• _Exercise brief_: Would you please transcribe, exactly as written, the lines of the entries below starting at the one that holds "intros r r'" and ending at the one that holds "fk m_name RunAttempt_model].", both included?

• _Data under study_:
Lemma runs_satisfied : table_satisfied "runs" (head_table Run_model) rows.
Proof.
  eapply (encoded Run_model (λ r, run_cells (version (Run.id r)) r)); [by left|apply runs_in|done|cells_fit|].
  repeat (apply Forall_cons; split); [..|constructor]; cbn [fst snd pk fk m_name Run_model].
  - cbn [constr_holds]. rewrite runs_in. apply bool_decide_eq_true, unique_key; [eapply table_rows_nodup, Hwf|].
    intros r r' k (i & Hi)%elem_of_table_rows (j & Hj)%elem_of_table_rows Hk Hk'.
    unfold run_row in Hk, Hk'. erewrite key_two in Hk, Hk' by done. injection Hk as <-. injection Hk' as Hc Hik.
    assert (i = j) as -> by (by eapply (di_keys _ _ _ Hinv)). congruence.
  - eapply checked; [apply runs_in|]. intros r _. unfold check_row. rewrite run_cell. cbn. by destruct (Run.work_kind r).
  - eapply checked; [apply runs_in|]. intros r _. unfold check_row. rewrite run_cell. cbn. by destruct (Run.execution_status r).
  - eapply checked; [apply runs_in|]. intros r _. unfold check_row. rewrite run_cell. cbn. by destruct (Run.evaluation_status r).
  - eapply id_key; [apply runs_in|by eapply table_ids, wf_runs|done].
  - eapply references_runs; [apply runs_in|]. intros r k (i & Hi)%elem_of_table_rows Hk.
    eapply key_nullable in Hk as (u & Hu & ->); [|done]. exists u. split; [done|].
    by eapply (di_replays _ _ _ Hinv).
Qed.

Lemma attempts_satisfied : table_satisfied "run_attempts" (head_table RunAttempt_model) rows.
Proof.
  eapply (encoded RunAttempt_model run_attempt_cells); [set_solver|apply attempts_in|done|cells_fit|].
  repeat (apply Forall_cons; split); [..|constructor]; cbn [fst snd pk fk m_name RunAttempt_model].
  - cbn [constr_holds]. rewrite attempts_in. apply bool_decide_eq_true, unique_key; [eapply table_rows_nodup, Hwf|].
    intros a b k (i & Hi)%elem_of_table_rows (j & Hj)%elem_of_table_rows Hk Hk'.
    unfold run_attempt_row in Hk, Hk'. erewrite key_two in Hk, Hk' by done. injection Hk as <-.
    injection Hk' as Hr Hn.
    assert (RunAttempt.run_id b = RunAttempt.run_id a) as Hab by (apply uuid_cell_inj; unfold uuid_cell; congruence).
    destruct (di_attempts _ _ _ Hinv _ _ Hi) as [r Hrun].
    pose proof (ri_numbers _ _ _ _ (di_runs _ _ _ Hinv _ _ Hrun)) as Hp.
    eapply (fmap_nodup_inj RunAttempt.attempt_number (attempts_of (RunAttempt.run_id a) d)).
    + rewrite Hp. apply NoDup_seqZ.
    + apply elem_of_rows_where. exists i. by rewrite bool_decide_true.
    + apply elem_of_rows_where. exists j. by rewrite bool_decide_true.
    + done.
  - eapply id_key; [apply attempts_in|by eapply table_ids, wf_attempts|done].
  - eapply references_runs; [apply attempts_in|]. intros a k (i & Hi)%elem_of_table_rows Hk.
    unfold run_attempt_row in Hk. erewrite key_one in Hk by done. injection Hk as <-.
    exists (RunAttempt.run_id a). split; [done|]. by eapply di_attempts.
Qed.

• _Answer section_:
    intros r r' k (i & Hi)%elem_of_table_rows (j & Hj)%elem_of_table_rows Hk Hk'.
    unfold run_row in Hk, Hk'. erewrite key_two in Hk, Hk' by done. injection Hk as <-. injection Hk' as Hc Hik.
    assert (i = j) as -> by (by eapply (di_keys _ _ _ Hinv)). congruence.
  - eapply checked; [apply runs_in|]. intros r _. unfold check_row. rewrite run_cell. cbn. by destruct (Run.work_kind r).
  - eapply checked; [apply runs_in|]. intros r _. unfold check_row. rewrite run_cell. cbn. by destruct (Run.execution_status r).
  - eapply checked; [apply runs_in|]. intros r _. unfold check_row. rewrite run_cell. cbn. by destruct (Run.evaluation_status r).
  - eapply id_key; [apply runs_in|by eapply table_ids, wf_runs|done].
  - eapply references_runs; [apply runs_in|]. intros r k (i & Hi)%elem_of_table_rows Hk.
    eapply key_nullable in Hk as (u & Hu & ->); [|done]. exists u. split; [done|].
    by eapply (di_replays _ _ _ Hinv).
Qed.

Lemma attempts_satisfied : table_satisfied "run_attempts" (head_table RunAttempt_model) rows.
Proof.
  eapply (encoded RunAttempt_model run_attempt_cells); [set_solver|apply attempts_in|done|cells_fit|].
  repeat (apply Forall_cons; split); [..|constructor]; cbn [fst snd pk fk m_name RunAttempt_model].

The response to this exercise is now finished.